Représentation des sept planètes du système Trappist-1. © NASA

De l’eau pour les « Trappist »

par Christian Du Brulle

Les sept planètes en orbite autour de l’étoile naine ultra-froide Trappist-1 sont principalement composées de roches. Certaines d’entre elles pourraient aussi contenir de l’eau, et même en quantités supérieures à la Terre!

Voilà ce qu’une année de recherches sur le système exoplanétaire Trappist-1, découvert par l’astronome liégeois, le Dr Michaël Gillon (Chercheur qualifié F.R.S.-FNRS) et ses collègues, vient de révéler.

Une quatrième planète très liquide

Leurs résultats lèvent le voile sur la densité de ces sept planètes situées à 40 années-lumière de la Terre. Ils laissent supposer que certaines de ces planètes pourraient être composées d’eau à hauteur de 5% de leur masse. Pour mémoire, les océans de notre planète « bleue »,  ne constituent que 0.02% de la masse de la Terre.

Les données analysées par les astronomes proviennent d’une série de télescopes de la Nasa et de l’ESA (les agences spatiales américaine et européenne), mais aussi de l’ESO, l’Observatoire européen austral, dont les télescopes sont installés au Chili. Elles ont notamment permis au Dr Simon Grimm, de l’Université de Berne (Suisse), de leur appliquer les dernières méthodes de modélisation numérique et d’en déduire les valeurs de densité des planètes avec une précision supérieure à celle précédemment obtenue.

Atmosphère vaporeuse et dense

Ces données indiquent que les planètes les plus chaudes du système Trappist-1 sont situées à plus grande proximité de leur étoile hôte. Elles sont aussi susceptibles d’être entourées d’atmosphères riches en vapeur de densité élevée.

Les plus distantes d’entre elles sont probablement recouvertes de glace. En termes de taille, de densité et de quantité d’ensoleillement, la quatrième planète apparaît comme la plus semblable à la Terre. Elle est certainement la plus rocheuse des sept planètes et a une température compatible avec l’existence d’eau liquide à sa surface.

La preuve par quatre

En réalité, quatre études concernant Trappist-1 viennent d’être publiées.

La première, publiée en décembre dernier, dirigée par le Dr Valérie Van Grootel (STAR Research Institute, ULiège / Chercheur qualifié F.R.S.-FNRS), porte sur l’étoile du système Trappist-1. L’équipe a pu affiner les connaissances sur les propriétés de l’étoile, ce qui permet d’estimer plus précisément sa distance, sa température, son rayon et sa masse. Cette dernière est 10% environ plus élevée que ce l’on avait estimé jusqu’à présent.

La deuxième étude est celle du Dr Simon Grimm qui i révèle que les sept planètes de TRAPPIST-1 sont globalement rocheuses et plus riches en eau que la Terre.

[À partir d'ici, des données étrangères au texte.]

(** ** Free ports *)
Definition ports_of (tbl : gmap addr udp_pcb) (l : list addr) : list Z := omap (fun k => up_local_port <$> tbl !! k) l.
Lemma port_used_ok tbl l port : Forall (fun k => is_Some (tbl !! k)) l -> port_used tbl l port = Ok (bool_decide (port ∈ ports_of tbl l)).
Proof.
  unfold ports_of. induction l as [|k l IH]; intros Hl; cbn [port_used omap list_omap]; [done|].
  apply Forall_cons in Hl as [[u Hu] Hl]. rewrite Hu. cbn [of_option res_bind fmap option_fmap option_map].
  destruct (Z.eqb_spec (up_local_port u) port) as [->|Hne].
  - rewrite bool_decide_true; [done|]. by left.
  - rewrite IH by done. f_equal. apply bool_decide_ext. rewrite elem_of_cons. naive_solver.
Qed.
Definition in_port_range (p : Z) : Prop := UDP_LOCAL_PORT_RANGE_START <= p <= UDP_LOCAL_PORT_RANGE_END.
(** The [k]th port after [p]. *)
Definition nth_port (p : Z) (k : nat) : Z := UDP_LOCAL_PORT_RANGE_START + (p - UDP_LOCAL_PORT_RANGE_START + Z.of_nat k) mod 16384.
Lemma nth_port_0 p : in_port_range p -> nth_port p 0 = p.
Proof. unfold in_port_range, nth_port, UDP_LOCAL_PORT_RANGE_START, UDP_LOCAL_PORT_RANGE_END. intros. rewrite Z.mod_small; lia. Qed.
Lemma nth_port_range p k : in_port_range (nth_port p k).
Proof.
  unfold in_port_range, nth_port, UDP_LOCAL_PORT_RANGE_START, UDP_LOCAL_PORT_RANGE_END.
  pose proof (Z.mod_pos_bound (p - 0xc000 + Z.of_nat k) 16384). lia.
Qed.
Lemma next_port_nth p k : next_port (nth_port p k) = nth_port p (S k).
Proof.
  unfold next_port, nth_port, UDP_LOCAL_PORT_RANGE_START, UDP_LOCAL_PORT_RANGE_END. rewrite Nat2Z.inj_succ.
  set (x := p - 0xc000 + Z.of_nat k). replace (p - 0xc000 + Z.succ (Z.of_nat k)) with (x + 1) by lia.
  destruct (Z.eqb_spec (0xc000 + x mod 16384) 0xffff); unfold u16; Z.div_mod_to_equations; lia.
Qed.
Lemma nth_port_inj p i j : Z.of_nat i < 16384 -> Z.of_nat j < 16384 -> nth_port p i = nth_port p j -> i = j.
Proof. unfold nth_port. intros. Z.div_mod_to_equations. lia. Qed.
(** Among the next [length used + 1] ports one is free. *)
Lemma free_port_exists p used : Z.of_nat (length used) < 16383 -> exists k, (1 <= k <= S (length used))%nat /\ nth_port p k ∉ used.
Proof.
  intros Hlen. destruct (decide (Exists (fun k => nth_port p k ∉ used) (seq 1 (S (length used))))) as [H|H].
  { apply Exists_exists in H as (k & Hk%elem_of_seq & ?). exists k. split; [lia|done]. }
  exfalso. apply not_Exists_Forall in H; [|apply _].
  assert (Hs : nth_port p <$> seq 1 (S (length used)) ⊆+ used).
  { apply NoDup_submseteq.
    - apply NoDup_fmap_2_strong; [|apply NoDup_seq]. intros i j Hi%elem_of_seq Hj%elem_of_seq. apply nth_port_inj; lia.
    - intros x (k & -> & Hk)%list_elem_of_fmap. rewrite Forall_forall in H. specialize (H k Hk).
      by destruct (decide (nth_port p k ∈ used)). }
  apply submseteq_length in Hs. rewrite length_fmap, length_seq in Hs. lia.
Qed.

Lemma reuse_kept o opt : is_u8 opt -> has_flag opt SOF_REUSEADDR = false -> has_flag o SOF_REUSEADDR = true ->
  has_flag (clear_flag o opt) SOF_REUSEADDR = true.
Proof.
  intros Ho Hf Hs. unfold clear_flag. rewrite has_flag_land.
  assert (Hall : forallb (fun k => has_flag k SOF_REUSEADDR || (Z.land (255 - k) SOF_REUSEADDR =? SOF_REUSEADDR)) (map Z.of_nat (seq 0 256)) = true)
    by by vm_compute.
  rewrite forallb_forall in Hall. specialize (Hall opt). rewrite Hf in Hall. cbn [orb] in Hall.
  assert (Hin : In opt (map Z.of_nat (seq 0 256))).
  { apply in_map_iff. exists (Z.to_nat opt). unfold is_u8 in Ho. split; [lia|]. apply in_seq. lia. }
  apply Hall, Z.eqb_eq in Hin. by rewrite Hin.
Qed.

Section Table.
Context {A : Type}.
Implicit Types (s : inet A) (id : addr).
Definition udp_tables_ok s : Prop := table_ok (udp_tbl s) (udp_pcbs s) /\ in_port_range (udp_port s).
Lemma listed_some tbl l : table_ok tbl l -> Forall (fun k => is_Some (tbl !! k)) l.
Proof. intros H. apply Forall_forall. intros k Hk. destruct (table_in _ _ k H Hk) as (u & Hu & _). by exists u. Qed.
Lemma port_loop_finds s p d : forall fuel k n, Forall (fun k => is_Some (udp_tbl s !! k)) (udp_pcbs s) ->
  nth_port p (k + S d) ∉ ports_of (udp_tbl s) (udp_pcbs s) -> (d < fuel)%nat -> 0 <= n -> n + Z.of_nat d <= 1000 ->
  exists q, udp_new_port_loop fuel s n (nth_port p k) = Ok (q, q) /\ in_port_range q /\ q ∉ ports_of (udp_tbl s) (udp_pcbs s).
Proof.
  induction d as [|d IH]; intros fuel k n Hf Hfree Hd H0 Hn; (destruct fuel as [|fuel]; [lia|]); cbn [udp_new_port_loop];
    rewrite next_port_nth, port_used_ok by done; cbn [res_bind]; case_bool_decide as Hu.
  - exfalso. apply Hfree. by replace (k + 1)%nat with (S k) by lia.
  - eexists. split; [done|]. split; [apply nth_port_range|done].
  - rewrite u16_id by lia. unfold UDP_LOCAL_PORT_RANGE_END, UDP_LOCAL_PORT_RANGE_START. rewrite (proj2 (Z.ltb_ge _ _)) by lia.
    apply IH; [done| |lia..]. by replace (S k + S d)%nat with (k + S (S d))%nat by lia.
  - eexists. split; [done|]. split; [apply nth_port_range|done].
Qed.
Lemma ports_of_length tbl l : (length (ports_of tbl l) <= length l)%nat.
Proof. unfold ports_of. induction l as [|k l IH]; cbn; [done|]. destruct (tbl !! k); cbn; lia. Qed.
Lemma listed_few tbl l : table_ok tbl l -> Z.of_nat (length l) <= MEMP_NUM_UDP_PCB.
Proof.
  intros H. pose proof (tk_size _ _ H). assert ((length l <= size tbl)%nat); [|lia].
  replace (size tbl) with (size (dom tbl)) by apply size_dom. rewrite <- (size_list_to_set (C := gset addr) l) by apply H.
  apply subseteq_size. intros k Hk%elem_of_list_to_set. apply elem_of_dom. pose proof (listed_some _ _ H) as Hl.
  rewrite Forall_forall in Hl. by apply Hl.
Qed.
(** With few blocks a port is always found. *)
Lemma udp_new_port_ok s : Forall (fun k => is_Some (udp_tbl s !! k)) (udp_pcbs s) -> Z.of_nat (length (udp_pcbs s)) <= MEMP_NUM_UDP_PCB ->
  in_port_range (udp_port s) ->
  exists q, udp_new_port s = Ok (q, s <| udp_port := q |>) /\ in_port_range q /\ q ∉ ports_of (udp_tbl s) (udp_pcbs s).
Proof.
  intros Hl Hfew Hp. pose proof (ports_of_length (udp_tbl s) (udp_pcbs s)). unfold MEMP_NUM_UDP_PCB in *.
  destruct (free_port_exists (udp_port s) (ports_of (udp_tbl s) (udp_pcbs s))) as (k & Hk & Hfree); [lia|].
  destruct (port_loop_finds s (udp_port s) (k - 1) (S (Z.to_nat (UDP_LOCAL_PORT_RANGE_END - UDP_LOCAL_PORT_RANGE_START))) 0 0) as (q & Hq & Hr & Hf);
    [done|by replace (0 + S (k - 1))%nat with k by lia|unfold UDP_LOCAL_PORT_RANGE_END, UDP_LOCAL_PORT_RANGE_START; lia|done|lia|].
  rewrite nth_port_0 in Hq by done. exists q. unfold udp_new_port. by rewrite Hq.
Qed.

La troisième étude publiée en janvier 2018 s’est penchée sur les nouvelles données récoltées par le télescope spatial Spitzer de la NASA. Elles ont permis d’affiner le rayon de l’étoile et des sept planètes composant le système. « Dans ce travail, nous montrons également que les futures études de l’atmosphère des planètes ne seront pas affectées de façon significative par l’activité de l’étoile, ce qui est encourageant pour la suite », s’enthousiasme le Dr Laetitia Delrez, premier auteur de l’article et post-doctorante de l’ULiège à l’Université de Cambridge.

La quatrième étude a été menée par le Dr Julien de Wit, chercheur au Massachusetts Institute of Technology et publiée le 5 février dans Nature Astronomy. Le chercheur (belge) a eu recours au télescope spatial Hubble de la NASA/ESA pour observer les quatre planètes du système les plus susceptibles d’être habitables, afin d’y détecter des traces d’atmosphères. Pour trois des planètes, les données obtenues excluent la présence d’une atmosphère riche en hydrogène. En ce qui concerne la quatrième, la présence d’une telle atmosphère n’est pas encore exclue. La présence d’atmosphères étendues dominées par l’hydrogène sur les quatre planètes les aurait présentées comme des mondes gazeux inhospitaliers comme Neptune. Ce n’est pas le cas : « Rassemblés, les résultats de nos recherches confirment la nature terrestre et l’habitabilité potentielle des planètes du système », indique le Dr de Wit.